*** Opening of Data for the task ***

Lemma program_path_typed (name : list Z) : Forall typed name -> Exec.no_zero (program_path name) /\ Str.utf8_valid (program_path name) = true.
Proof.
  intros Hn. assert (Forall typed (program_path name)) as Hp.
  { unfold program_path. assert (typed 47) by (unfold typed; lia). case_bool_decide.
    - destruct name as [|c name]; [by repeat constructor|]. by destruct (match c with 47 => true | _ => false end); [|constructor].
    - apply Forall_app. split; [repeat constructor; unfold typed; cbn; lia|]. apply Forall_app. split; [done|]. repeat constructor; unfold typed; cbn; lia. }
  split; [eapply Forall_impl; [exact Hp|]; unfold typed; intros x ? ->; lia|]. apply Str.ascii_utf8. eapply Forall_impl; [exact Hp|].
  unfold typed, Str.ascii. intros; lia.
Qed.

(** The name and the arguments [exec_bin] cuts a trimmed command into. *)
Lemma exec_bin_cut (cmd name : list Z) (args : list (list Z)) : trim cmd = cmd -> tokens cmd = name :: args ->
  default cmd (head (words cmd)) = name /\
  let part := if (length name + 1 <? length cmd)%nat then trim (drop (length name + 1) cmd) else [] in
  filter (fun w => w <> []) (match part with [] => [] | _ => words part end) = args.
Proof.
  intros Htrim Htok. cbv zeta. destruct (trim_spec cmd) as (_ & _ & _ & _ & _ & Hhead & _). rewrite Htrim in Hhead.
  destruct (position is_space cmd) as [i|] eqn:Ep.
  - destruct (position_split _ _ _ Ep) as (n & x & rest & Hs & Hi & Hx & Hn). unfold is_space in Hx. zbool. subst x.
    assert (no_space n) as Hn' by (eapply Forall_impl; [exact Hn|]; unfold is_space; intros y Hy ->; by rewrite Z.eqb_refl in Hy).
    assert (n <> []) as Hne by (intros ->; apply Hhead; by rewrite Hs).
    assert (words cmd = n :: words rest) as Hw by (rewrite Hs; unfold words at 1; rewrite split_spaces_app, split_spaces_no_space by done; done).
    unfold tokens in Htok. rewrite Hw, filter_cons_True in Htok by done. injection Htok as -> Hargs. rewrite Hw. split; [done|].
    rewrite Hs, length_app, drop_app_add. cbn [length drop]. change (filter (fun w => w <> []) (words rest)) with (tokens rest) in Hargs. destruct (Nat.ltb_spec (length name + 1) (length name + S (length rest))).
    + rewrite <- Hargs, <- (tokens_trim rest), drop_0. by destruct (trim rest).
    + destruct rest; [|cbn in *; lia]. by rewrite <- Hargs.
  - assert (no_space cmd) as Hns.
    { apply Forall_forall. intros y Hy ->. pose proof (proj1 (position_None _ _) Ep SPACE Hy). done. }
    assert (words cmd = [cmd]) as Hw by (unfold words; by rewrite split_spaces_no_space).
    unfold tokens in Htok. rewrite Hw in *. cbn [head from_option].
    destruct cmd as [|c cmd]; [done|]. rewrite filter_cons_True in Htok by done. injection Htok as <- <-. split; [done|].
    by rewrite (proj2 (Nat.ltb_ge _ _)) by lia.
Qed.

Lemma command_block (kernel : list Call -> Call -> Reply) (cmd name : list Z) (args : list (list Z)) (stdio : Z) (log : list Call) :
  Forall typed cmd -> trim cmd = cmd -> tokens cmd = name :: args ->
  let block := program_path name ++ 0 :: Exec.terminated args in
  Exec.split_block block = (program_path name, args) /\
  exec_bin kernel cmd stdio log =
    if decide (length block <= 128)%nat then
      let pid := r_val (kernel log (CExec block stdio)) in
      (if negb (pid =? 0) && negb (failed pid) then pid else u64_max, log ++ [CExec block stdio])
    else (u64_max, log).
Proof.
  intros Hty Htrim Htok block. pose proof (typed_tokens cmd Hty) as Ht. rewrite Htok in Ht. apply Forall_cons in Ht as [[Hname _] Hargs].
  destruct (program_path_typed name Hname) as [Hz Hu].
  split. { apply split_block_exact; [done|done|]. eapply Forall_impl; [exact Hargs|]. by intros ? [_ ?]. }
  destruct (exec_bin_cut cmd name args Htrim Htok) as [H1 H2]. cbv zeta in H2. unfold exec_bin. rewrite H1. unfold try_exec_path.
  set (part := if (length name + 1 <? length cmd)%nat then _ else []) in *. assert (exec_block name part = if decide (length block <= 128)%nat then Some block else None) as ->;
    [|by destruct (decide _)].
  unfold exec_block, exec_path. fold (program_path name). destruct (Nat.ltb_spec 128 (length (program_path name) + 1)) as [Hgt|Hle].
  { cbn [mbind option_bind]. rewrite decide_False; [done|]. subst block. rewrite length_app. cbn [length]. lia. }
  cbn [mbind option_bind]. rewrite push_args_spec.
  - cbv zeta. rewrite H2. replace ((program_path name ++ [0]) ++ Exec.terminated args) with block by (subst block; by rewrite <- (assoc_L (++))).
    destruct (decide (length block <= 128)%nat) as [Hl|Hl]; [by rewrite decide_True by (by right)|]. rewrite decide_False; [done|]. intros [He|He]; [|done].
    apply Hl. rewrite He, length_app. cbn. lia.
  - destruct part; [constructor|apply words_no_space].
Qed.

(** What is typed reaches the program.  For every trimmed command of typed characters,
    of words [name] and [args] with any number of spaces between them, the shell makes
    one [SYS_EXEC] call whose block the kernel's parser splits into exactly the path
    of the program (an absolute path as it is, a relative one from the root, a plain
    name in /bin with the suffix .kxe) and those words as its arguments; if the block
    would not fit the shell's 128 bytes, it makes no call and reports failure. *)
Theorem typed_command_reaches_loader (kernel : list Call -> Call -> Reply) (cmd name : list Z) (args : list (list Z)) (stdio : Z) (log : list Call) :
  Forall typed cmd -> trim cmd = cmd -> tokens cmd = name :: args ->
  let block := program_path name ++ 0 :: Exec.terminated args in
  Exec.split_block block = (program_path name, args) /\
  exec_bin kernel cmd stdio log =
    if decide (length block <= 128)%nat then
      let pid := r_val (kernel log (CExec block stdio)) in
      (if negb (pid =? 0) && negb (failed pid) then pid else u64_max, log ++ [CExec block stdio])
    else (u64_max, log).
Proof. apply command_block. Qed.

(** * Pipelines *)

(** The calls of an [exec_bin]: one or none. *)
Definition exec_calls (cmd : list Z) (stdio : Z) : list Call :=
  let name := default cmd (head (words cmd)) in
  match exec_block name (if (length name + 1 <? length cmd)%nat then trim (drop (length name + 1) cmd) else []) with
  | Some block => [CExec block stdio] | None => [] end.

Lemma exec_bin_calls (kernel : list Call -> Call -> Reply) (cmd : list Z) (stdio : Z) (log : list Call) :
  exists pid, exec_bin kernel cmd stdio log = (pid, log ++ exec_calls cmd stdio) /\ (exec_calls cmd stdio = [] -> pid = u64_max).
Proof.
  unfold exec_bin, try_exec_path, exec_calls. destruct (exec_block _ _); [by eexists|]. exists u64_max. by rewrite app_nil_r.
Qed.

*** Close of Data for the task ***

Problem to work on. Copy out the whole listing exactly as given.

Reply to the task.
Lemma program_path_typed (name : list Z) : Forall typed name -> Exec.no_zero (program_path name) /\ Str.utf8_valid (program_path name) = true.
Proof.
  intros Hn. assert (Forall typed (program_path name)) as Hp.
  { unfold program_path. assert (typed 47) by (unfold typed; lia). case_bool_decide.
    - destruct name as [|c name]; [by repeat constructor|]. by destruct (match c with 47 => true | _ => false end); [|constructor].
    - apply Forall_app. split; [repeat constructor; unfold typed; cbn; lia|]. apply Forall_app. split; [done|]. repeat constructor; unfold typed; cbn; lia. }
  split; [eapply Forall_impl; [exact Hp|]; unfold typed; intros x ? ->; lia|]. apply Str.ascii_utf8. eapply Forall_impl; [exact Hp|].
  unfold typed, Str.ascii. intros; lia.
Qed.

(** The name and the arguments [exec_bin] cuts a trimmed command into. *)
Lemma exec_bin_cut (cmd name : list Z) (args : list (list Z)) : trim cmd = cmd -> tokens cmd = name :: args ->
  default cmd (head (words cmd)) = name /\
  let part := if (length name + 1 <? length cmd)%nat then trim (drop (length name + 1) cmd) else [] in
  filter (fun w => w <> []) (match part with [] => [] | _ => words part end) = args.
Proof.
  intros Htrim Htok. cbv zeta. destruct (trim_spec cmd) as (_ & _ & _ & _ & _ & Hhead & _). rewrite Htrim in Hhead.
  destruct (position is_space cmd) as [i|] eqn:Ep.
  - destruct (position_split _ _ _ Ep) as (n & x & rest & Hs & Hi & Hx & Hn). unfold is_space in Hx. zbool. subst x.
    assert (no_space n) as Hn' by (eapply Forall_impl; [exact Hn|]; unfold is_space; intros y Hy ->; by rewrite Z.eqb_refl in Hy).
    assert (n <> []) as Hne by (intros ->; apply Hhead; by rewrite Hs).
    assert (words cmd = n :: words rest) as Hw by (rewrite Hs; unfold words at 1; rewrite split_spaces_app, split_spaces_no_space by done; done).
    unfold tokens in Htok. rewrite Hw, filter_cons_True in Htok by done. injection Htok as -> Hargs. rewrite Hw. split; [done|].
    rewrite Hs, length_app, drop_app_add. cbn [length drop]. change (filter (fun w => w <> []) (words rest)) with (tokens rest) in Hargs. destruct (Nat.ltb_spec (length name + 1) (length name + S (length rest))).
    + rewrite <- Hargs, <- (tokens_trim rest), drop_0. by destruct (trim rest).
    + destruct rest; [|cbn in *; lia]. by rewrite <- Hargs.
  - assert (no_space cmd) as Hns.
    { apply Forall_forall. intros y Hy ->. pose proof (proj1 (position_None _ _) Ep SPACE Hy). done. }
    assert (words cmd = [cmd]) as Hw by (unfold words; by rewrite split_spaces_no_space).
    unfold tokens in Htok. rewrite Hw in *. cbn [head from_option].
    destruct cmd as [|c cmd]; [done|]. rewrite filter_cons_True in Htok by done. injection Htok as <- <-. split; [done|].
    by rewrite (proj2 (Nat.ltb_ge _ _)) by lia.
Qed.

Lemma command_block (kernel : list Call -> Call -> Reply) (cmd name : list Z) (args : list (list Z)) (stdio : Z) (log : list Call) :
  Forall typed cmd -> trim cmd = cmd -> tokens cmd = name :: args ->
  let block := program_path name ++ 0 :: Exec.terminated args in
  Exec.split_block block = (program_path name, args) /\
  exec_bin kernel cmd stdio log =
    if decide (length block <= 128)%nat then
      let pid := r_val (kernel log (CExec block stdio)) in
      (if negb (pid =? 0) && negb (failed pid) then pid else u64_max, log ++ [CExec block stdio])
    else (u64_max, log).
Proof.
  intros Hty Htrim Htok block. pose proof (typed_tokens cmd Hty) as Ht. rewrite Htok in Ht. apply Forall_cons in Ht as [[Hname _] Hargs].
  destruct (program_path_typed name Hname) as [Hz Hu].
  split. { apply split_block_exact; [done|done|]. eapply Forall_impl; [exact Hargs|]. by intros ? [_ ?]. }
  destruct (exec_bin_cut cmd name args Htrim Htok) as [H1 H2]. cbv zeta in H2. unfold exec_bin. rewrite H1. unfold try_exec_path.
  set (part := if (length name + 1 <? length cmd)%nat then _ else []) in *. assert (exec_block name part = if decide (length block <= 128)%nat then Some block else None) as ->;
    [|by destruct (decide _)].
  unfold exec_block, exec_path. fold (program_path name). destruct (Nat.ltb_spec 128 (length (program_path name) + 1)) as [Hgt|Hle].
  { cbn [mbind option_bind]. rewrite decide_False; [done|]. subst block. rewrite length_app. cbn [length]. lia. }
  cbn [mbind option_bind]. rewrite push_args_spec.
  - cbv zeta. rewrite H2. replace ((program_path name ++ [0]) ++ Exec.terminated args) with block by (subst block; by rewrite <- (assoc_L (++))).
    destruct (decide (length block <= 128)%nat) as [Hl|Hl]; [by rewrite decide_True by (by right)|]. rewrite decide_False; [done|]. intros [He|He]; [|done].
    apply Hl. rewrite He, length_app. cbn. lia.
  - destruct part; [constructor|apply words_no_space].
Qed.

(** What is typed reaches the program.  For every trimmed command of typed characters,
    of words [name] and [args] with any number of spaces between them, the shell makes
    one [SYS_EXEC] call whose block the kernel's parser splits into exactly the path
    of the program (an absolute path as it is, a relative one from the root, a plain
    name in /bin with the suffix .kxe) and those words as its arguments; if the block
    would not fit the shell's 128 bytes, it makes no call and reports failure. *)
Theorem typed_command_reaches_loader (kernel : list Call -> Call -> Reply) (cmd name : list Z) (args : list (list Z)) (stdio : Z) (log : list Call) :
  Forall typed cmd -> trim cmd = cmd -> tokens cmd = name :: args ->
  let block := program_path name ++ 0 :: Exec.terminated args in
  Exec.split_block block = (program_path name, args) /\
  exec_bin kernel cmd stdio log =
    if decide (length block <= 128)%nat then
      let pid := r_val (kernel log (CExec block stdio)) in
      (if negb (pid =? 0) && negb (failed pid) then pid else u64_max, log ++ [CExec block stdio])
    else (u64_max, log).
Proof. apply command_block. Qed.

(** * Pipelines *)

(** The calls of an [exec_bin]: one or none. *)
Definition exec_calls (cmd : list Z) (stdio : Z) : list Call :=
  let name := default cmd (head (words cmd)) in
  match exec_block name (if (length name + 1 <? length cmd)%nat then trim (drop (length name + 1) cmd) else []) with
  | Some block => [CExec block stdio] | None => [] end.

Lemma exec_bin_calls (kernel : list Call -> Call -> Reply) (cmd : list Z) (stdio : Z) (log : list Call) :
  exists pid, exec_bin kernel cmd stdio log = (pid, log ++ exec_calls cmd stdio) /\ (exec_calls cmd stdio = [] -> pid = u64_max).
Proof.
  unfold exec_bin, try_exec_path, exec_calls. destruct (exec_block _ _); [by eexists|]. exists u64_max. by rewrite app_nil_r.
Qed.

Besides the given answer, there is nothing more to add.